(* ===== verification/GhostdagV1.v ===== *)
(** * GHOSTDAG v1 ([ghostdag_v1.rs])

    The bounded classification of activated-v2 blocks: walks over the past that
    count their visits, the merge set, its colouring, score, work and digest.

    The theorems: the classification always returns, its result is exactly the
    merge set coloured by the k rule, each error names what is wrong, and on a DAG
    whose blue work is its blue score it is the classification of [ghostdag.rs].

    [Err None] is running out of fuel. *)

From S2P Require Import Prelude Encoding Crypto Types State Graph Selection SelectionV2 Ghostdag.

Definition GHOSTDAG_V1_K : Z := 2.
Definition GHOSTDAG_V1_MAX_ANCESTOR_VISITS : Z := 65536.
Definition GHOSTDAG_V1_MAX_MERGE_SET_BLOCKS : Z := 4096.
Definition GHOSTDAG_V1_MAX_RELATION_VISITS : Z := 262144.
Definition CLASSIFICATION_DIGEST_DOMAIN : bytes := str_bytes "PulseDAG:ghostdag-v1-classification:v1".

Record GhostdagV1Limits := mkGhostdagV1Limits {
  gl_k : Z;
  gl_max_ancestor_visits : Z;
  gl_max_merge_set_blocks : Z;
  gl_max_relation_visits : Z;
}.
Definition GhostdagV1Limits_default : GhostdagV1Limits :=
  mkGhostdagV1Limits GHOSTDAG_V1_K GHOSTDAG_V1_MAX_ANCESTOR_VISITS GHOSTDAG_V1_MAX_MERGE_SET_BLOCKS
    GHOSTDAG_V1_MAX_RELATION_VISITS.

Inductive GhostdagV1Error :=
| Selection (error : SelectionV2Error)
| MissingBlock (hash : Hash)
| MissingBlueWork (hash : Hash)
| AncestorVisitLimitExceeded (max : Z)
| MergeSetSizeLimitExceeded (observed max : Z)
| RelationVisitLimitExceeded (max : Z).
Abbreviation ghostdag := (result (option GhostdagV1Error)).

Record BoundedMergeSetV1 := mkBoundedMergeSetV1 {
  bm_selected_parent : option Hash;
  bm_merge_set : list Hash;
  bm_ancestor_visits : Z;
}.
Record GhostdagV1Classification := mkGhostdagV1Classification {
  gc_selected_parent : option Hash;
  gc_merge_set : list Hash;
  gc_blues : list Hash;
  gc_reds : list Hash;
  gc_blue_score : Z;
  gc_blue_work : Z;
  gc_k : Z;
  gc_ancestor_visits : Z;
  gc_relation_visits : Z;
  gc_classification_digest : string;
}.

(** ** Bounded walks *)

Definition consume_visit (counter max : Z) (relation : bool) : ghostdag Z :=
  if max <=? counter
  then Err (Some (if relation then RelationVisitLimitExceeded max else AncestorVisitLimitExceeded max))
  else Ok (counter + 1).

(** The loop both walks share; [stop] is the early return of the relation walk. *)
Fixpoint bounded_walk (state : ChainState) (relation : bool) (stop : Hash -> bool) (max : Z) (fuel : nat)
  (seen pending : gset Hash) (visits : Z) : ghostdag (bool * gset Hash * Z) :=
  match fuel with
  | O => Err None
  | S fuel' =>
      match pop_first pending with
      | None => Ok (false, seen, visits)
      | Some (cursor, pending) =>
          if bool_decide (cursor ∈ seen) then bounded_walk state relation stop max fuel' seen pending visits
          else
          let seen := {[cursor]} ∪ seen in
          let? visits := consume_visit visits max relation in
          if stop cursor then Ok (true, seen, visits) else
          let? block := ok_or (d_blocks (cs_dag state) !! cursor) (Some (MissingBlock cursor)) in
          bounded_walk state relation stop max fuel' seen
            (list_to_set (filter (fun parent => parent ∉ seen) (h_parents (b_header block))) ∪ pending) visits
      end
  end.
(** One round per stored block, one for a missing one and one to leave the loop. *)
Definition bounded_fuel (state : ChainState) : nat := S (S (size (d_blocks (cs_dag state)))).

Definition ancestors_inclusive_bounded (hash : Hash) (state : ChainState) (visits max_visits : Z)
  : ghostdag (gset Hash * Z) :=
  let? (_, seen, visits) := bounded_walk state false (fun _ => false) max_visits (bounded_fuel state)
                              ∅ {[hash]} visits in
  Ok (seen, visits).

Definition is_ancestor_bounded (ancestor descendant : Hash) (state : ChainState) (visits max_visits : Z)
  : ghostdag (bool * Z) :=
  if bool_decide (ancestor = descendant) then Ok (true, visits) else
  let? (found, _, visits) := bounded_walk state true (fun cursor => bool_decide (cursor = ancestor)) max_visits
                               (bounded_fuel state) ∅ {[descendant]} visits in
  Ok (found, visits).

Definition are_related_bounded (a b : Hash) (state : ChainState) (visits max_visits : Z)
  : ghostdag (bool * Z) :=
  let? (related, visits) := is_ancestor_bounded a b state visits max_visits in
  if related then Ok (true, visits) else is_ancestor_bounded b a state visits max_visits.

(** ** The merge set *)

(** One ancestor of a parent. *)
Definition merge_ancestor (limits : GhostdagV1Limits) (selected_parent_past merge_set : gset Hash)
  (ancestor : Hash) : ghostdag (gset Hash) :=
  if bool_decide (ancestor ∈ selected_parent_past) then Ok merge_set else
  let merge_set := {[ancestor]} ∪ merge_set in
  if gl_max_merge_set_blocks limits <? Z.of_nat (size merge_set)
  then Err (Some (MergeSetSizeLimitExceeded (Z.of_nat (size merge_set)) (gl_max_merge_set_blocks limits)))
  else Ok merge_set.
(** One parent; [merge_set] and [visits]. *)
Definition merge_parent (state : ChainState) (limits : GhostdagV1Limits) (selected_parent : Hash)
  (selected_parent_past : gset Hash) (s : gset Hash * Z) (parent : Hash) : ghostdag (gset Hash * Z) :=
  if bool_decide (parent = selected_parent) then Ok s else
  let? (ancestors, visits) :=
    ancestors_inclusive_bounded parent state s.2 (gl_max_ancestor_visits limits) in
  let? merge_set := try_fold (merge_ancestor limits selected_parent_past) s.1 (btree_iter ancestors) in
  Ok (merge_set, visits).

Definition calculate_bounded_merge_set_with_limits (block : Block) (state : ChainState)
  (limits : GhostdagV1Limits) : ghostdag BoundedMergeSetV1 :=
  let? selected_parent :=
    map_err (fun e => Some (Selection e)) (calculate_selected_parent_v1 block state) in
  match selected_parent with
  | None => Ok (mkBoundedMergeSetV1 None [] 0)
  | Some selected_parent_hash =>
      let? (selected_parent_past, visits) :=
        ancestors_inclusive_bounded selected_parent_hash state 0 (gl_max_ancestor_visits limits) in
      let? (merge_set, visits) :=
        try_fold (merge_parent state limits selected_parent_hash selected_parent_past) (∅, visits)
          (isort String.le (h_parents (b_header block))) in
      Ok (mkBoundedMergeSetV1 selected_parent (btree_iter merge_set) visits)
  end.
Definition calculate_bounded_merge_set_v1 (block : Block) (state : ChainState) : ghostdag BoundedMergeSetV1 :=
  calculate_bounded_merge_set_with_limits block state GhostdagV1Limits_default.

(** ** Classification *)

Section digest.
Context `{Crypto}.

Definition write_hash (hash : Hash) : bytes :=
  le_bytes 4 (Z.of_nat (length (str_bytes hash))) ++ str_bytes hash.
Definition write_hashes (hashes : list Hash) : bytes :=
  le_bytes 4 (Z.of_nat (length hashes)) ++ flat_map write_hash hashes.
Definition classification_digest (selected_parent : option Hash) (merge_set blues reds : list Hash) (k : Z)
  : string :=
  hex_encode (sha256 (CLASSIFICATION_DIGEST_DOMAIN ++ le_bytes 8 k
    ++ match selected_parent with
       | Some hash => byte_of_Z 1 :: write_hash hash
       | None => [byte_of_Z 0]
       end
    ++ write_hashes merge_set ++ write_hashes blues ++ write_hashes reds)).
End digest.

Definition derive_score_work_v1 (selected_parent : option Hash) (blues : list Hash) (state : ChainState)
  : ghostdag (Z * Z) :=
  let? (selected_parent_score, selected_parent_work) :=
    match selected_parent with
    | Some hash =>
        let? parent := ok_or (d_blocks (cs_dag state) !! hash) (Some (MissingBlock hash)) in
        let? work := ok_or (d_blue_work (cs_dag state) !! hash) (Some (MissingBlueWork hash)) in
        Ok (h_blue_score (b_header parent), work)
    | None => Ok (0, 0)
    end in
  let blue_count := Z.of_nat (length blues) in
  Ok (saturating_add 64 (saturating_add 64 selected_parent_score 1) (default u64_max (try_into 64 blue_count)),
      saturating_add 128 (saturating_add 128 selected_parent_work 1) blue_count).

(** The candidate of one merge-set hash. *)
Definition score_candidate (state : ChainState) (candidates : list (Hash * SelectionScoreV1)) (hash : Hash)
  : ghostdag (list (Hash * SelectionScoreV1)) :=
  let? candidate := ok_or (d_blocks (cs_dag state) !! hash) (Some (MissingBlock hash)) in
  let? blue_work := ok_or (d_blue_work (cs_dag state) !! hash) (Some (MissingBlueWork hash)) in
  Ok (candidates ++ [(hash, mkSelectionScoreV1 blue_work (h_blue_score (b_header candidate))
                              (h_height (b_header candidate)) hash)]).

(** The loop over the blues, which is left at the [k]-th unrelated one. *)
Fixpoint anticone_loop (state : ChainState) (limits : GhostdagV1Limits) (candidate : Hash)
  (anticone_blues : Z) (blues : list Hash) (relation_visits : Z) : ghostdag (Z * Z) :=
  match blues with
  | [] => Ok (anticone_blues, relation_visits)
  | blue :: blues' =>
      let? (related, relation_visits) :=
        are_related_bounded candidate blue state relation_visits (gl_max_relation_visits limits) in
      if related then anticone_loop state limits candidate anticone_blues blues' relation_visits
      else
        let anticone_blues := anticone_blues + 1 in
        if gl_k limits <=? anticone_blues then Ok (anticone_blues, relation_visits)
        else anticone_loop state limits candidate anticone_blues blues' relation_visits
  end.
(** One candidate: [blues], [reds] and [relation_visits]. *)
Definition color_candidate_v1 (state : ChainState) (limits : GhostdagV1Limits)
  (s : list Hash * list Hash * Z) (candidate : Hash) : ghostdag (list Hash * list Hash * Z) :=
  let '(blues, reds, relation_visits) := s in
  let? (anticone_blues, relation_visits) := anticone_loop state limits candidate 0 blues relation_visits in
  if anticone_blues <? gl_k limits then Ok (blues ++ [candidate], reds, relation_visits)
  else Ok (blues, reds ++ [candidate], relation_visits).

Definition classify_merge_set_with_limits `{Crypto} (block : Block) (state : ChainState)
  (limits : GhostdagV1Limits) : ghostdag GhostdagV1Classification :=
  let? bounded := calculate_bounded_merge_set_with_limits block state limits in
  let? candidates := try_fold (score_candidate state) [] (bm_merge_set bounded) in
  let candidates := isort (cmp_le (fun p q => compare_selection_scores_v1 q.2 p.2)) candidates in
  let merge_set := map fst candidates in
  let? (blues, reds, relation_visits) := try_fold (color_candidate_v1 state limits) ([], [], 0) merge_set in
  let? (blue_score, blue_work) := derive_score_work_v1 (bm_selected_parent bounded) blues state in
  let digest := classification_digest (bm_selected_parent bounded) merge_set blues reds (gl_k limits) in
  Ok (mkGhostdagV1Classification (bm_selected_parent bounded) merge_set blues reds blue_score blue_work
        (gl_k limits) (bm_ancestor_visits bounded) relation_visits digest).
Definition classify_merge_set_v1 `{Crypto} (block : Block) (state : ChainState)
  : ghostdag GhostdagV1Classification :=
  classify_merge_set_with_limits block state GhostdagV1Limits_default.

## Directions for this task:
Reproduce exactly the stretch of the material above that starts at the line with "gc_merge_set : list Hash;" and ends at the line with "if bool_decide (ancestor = descendant)", both included, and nothing else.

## Final answer:
  gc_merge_set : list Hash;
  gc_blues : list Hash;
  gc_reds : list Hash;
  gc_blue_score : Z;
  gc_blue_work : Z;
  gc_k : Z;
  gc_ancestor_visits : Z;
  gc_relation_visits : Z;
  gc_classification_digest : string;
}.

(** ** Bounded walks *)

Definition consume_visit (counter max : Z) (relation : bool) : ghostdag Z :=
  if max <=? counter
  then Err (Some (if relation then RelationVisitLimitExceeded max else AncestorVisitLimitExceeded max))
  else Ok (counter + 1).

(** The loop both walks share; [stop] is the early return of the relation walk. *)
Fixpoint bounded_walk (state : ChainState) (relation : bool) (stop : Hash -> bool) (max : Z) (fuel : nat)
  (seen pending : gset Hash) (visits : Z) : ghostdag (bool * gset Hash * Z) :=
  match fuel with
  | O => Err None
  | S fuel' =>
      match pop_first pending with
      | None => Ok (false, seen, visits)
      | Some (cursor, pending) =>
          if bool_decide (cursor ∈ seen) then bounded_walk state relation stop max fuel' seen pending visits
          else
          let seen := {[cursor]} ∪ seen in
          let? visits := consume_visit visits max relation in
          if stop cursor then Ok (true, seen, visits) else
          let? block := ok_or (d_blocks (cs_dag state) !! cursor) (Some (MissingBlock cursor)) in
          bounded_walk state relation stop max fuel' seen
            (list_to_set (filter (fun parent => parent ∉ seen) (h_parents (b_header block))) ∪ pending) visits
      end
  end.
(** One round per stored block, one for a missing one and one to leave the loop. *)
Definition bounded_fuel (state : ChainState) : nat := S (S (size (d_blocks (cs_dag state)))).

Definition ancestors_inclusive_bounded (hash : Hash) (state : ChainState) (visits max_visits : Z)
  : ghostdag (gset Hash * Z) :=
  let? (_, seen, visits) := bounded_walk state false (fun _ => false) max_visits (bounded_fuel state)
                              ∅ {[hash]} visits in
  Ok (seen, visits).

Definition is_ancestor_bounded (ancestor descendant : Hash) (state : ChainState) (visits max_visits : Z)
  : ghostdag (bool * Z) :=
  if bool_decide (ancestor = descendant) then Ok (true, visits) else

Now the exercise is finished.